It would be foolhardy to claim 2009 heralded a new golden era of council housing. As things stand, there’s unlikely to be a golden era of any kind of housing for some time (see Key data box). But it might not be over eager to say there were stirrings of a council housing renaissance.

There have been promises of more freedoms - permission to keep rents from homes English councils build or bring back into use, for example. And housing minister John Healey has stuck to his word, given in June, to get reform of the reviled housing revenue account under way without delay. It’s a nettle his six Labour predecessors failed to grasp.

The minister is backed by his boss. 2009 saw Gordon Brown promise several times to remove the barriers to council development, which one town hall called ‘music to the ears’.
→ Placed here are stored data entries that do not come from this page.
Lemma cleanup_and_fail_spec {A} ms vs error context :
  spec (grown_in c0 ms vs) (cleanup_and_fail (A := A) api show ms vs error context) (fun _ _ => False) (grown_in c0 [] []).
Proof using api_ok.
  unfold cleanup_and_fail. eapply (spec_bind _ _ _ (fun _ => grown_in c0 [] vs)).
  { eapply spec_weaken; [apply (cleanup_machines_spec ms [] vs (grown_in c0 [] []))|intros s; by rewrite app_nil_r|done|done]. }
  intros errors. eapply (spec_bind _ _ _ (fun _ => grown_in c0 [] [])).
  { eapply spec_weaken; [apply (cleanup_volumes_spec vs [] [] (grown_in c0 [] []))|intros s; by rewrite app_nil_r|done|done]. }
  intros errors'. apply spec_lift; [done|]. by intros e s _.
Qed.

Lemma create_machines_spec tenant_id requests vs ids :
  spec (grown_in c0 ids vs) (create_machines api show tenant_id requests vs ids)
    (fun ids' => grown_in c0 ids' vs) (grown_in c0 [] []).
Proof using api_ok.
  revert ids. induction requests as [|request rest IH]; intros ids; cbn [create_machines]; [by apply spec_ret|].
  eapply spec_bind; [apply spec_try, spec_context, create_machine_spec|].
  intros r. destruct r as [m|err|]; [by apply IH| |by intros s Hs].
  eapply spec_weaken; [apply cleanup_and_fail_spec|done..].
Qed.

Lemma wait_state_spec (P : Sys -> Prop) timeout :
  (forall k c, P (k, c) -> P (S k, c)) -> spec P (wait_state api timeout) (fun _ => P) P.
Proof using Type.
  intros HP [k c] Hs. unfold wait_state, numbered. destruct (wait_for_state _ _); cbn; auto.
Qed.

Lemma wait_started_spec tenant_id timeout waiting ids vs :
  spec (grown_in c0 ids vs) (wait_started api show tenant_id timeout waiting ids vs)
    (fun _ => grown_in c0 ids vs) (grown_in c0 [] []).
Proof using api_ok.
  induction waiting as [|mid rest IH]; cbn [wait_started]; [by apply spec_ret|].
  eapply spec_bind; [by apply spec_try, spec_context, wait_state_spec|].
  intros r. destruct r as [u|err|]; [exact IH| |by intros s Hs].
  eapply spec_weaken; [apply cleanup_and_fail_spec|done..].
Qed.

(** ** The requests *)

Definition object_spec (spec : RenderedMachineSpec) : Prop := exists fields, spec_config spec = VObject fields.

Lemma prepare_requests_spec tenant_id label dry_run rendered created requests :
  Forall object_spec rendered ->
  spec (grown_in c0 [] created) (prepare_requests api show tenant_id label dry_run rendered created requests)
    (fun r => grown_in c0 [] r.2) (grown_in c0 [] []).
Proof using api_ok.
  revert created requests. induction rendered as [|sp rest IH]; intros created requests Hall;
    cbn [prepare_requests]; [by apply spec_ret|]. apply Forall_cons in Hall as [(fields & Hf) Hall].
  apply spec_lift_bind; [intros config _|intros e s; by rewrite Hf].
  eapply spec_bind; [apply spec_try, ensure_mount_volumes_spec|].
  intros r. destruct r as [[request new]|err|]; [by apply IH| |by intros s Hs].
  eapply (spec_bind _ _ _ (fun _ => grown_in c0 [] [])).
  { eapply spec_weaken; [apply (cleanup_volumes_spec created [] [] (grown_in c0 [] []))|intros s; by rewrite app_nil_r|done|done]. }
  intros errors. apply spec_lift; [done|]. by intros e s _.
Qed.
End create.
Councils have rushed to share in newly announced development cash: £100 million in England, £35 million in Scotland. Though these sums pale in comparison to the £1.8 billion fall in annual capital receipts suffered by England’s councils this year.

Still, there’s inspiration to be had. See the multi-million pound schemes for 2,550 council homes in Sheffield and Leeds or the South Ham Council’s South Gate development in Totnes for details. The latter walked off with top prize at this year’s prestigious Housing Design Awards.

World of finance

When even cabinet minsters say the UK economy is suffering the worst recession in history - step forward Tessa Jowell - it’s a fair bet times are tough.

And so it proved for housing finance as 2009 got under way - despite one poll naming housing among the top 10 recession-proof industries of our time.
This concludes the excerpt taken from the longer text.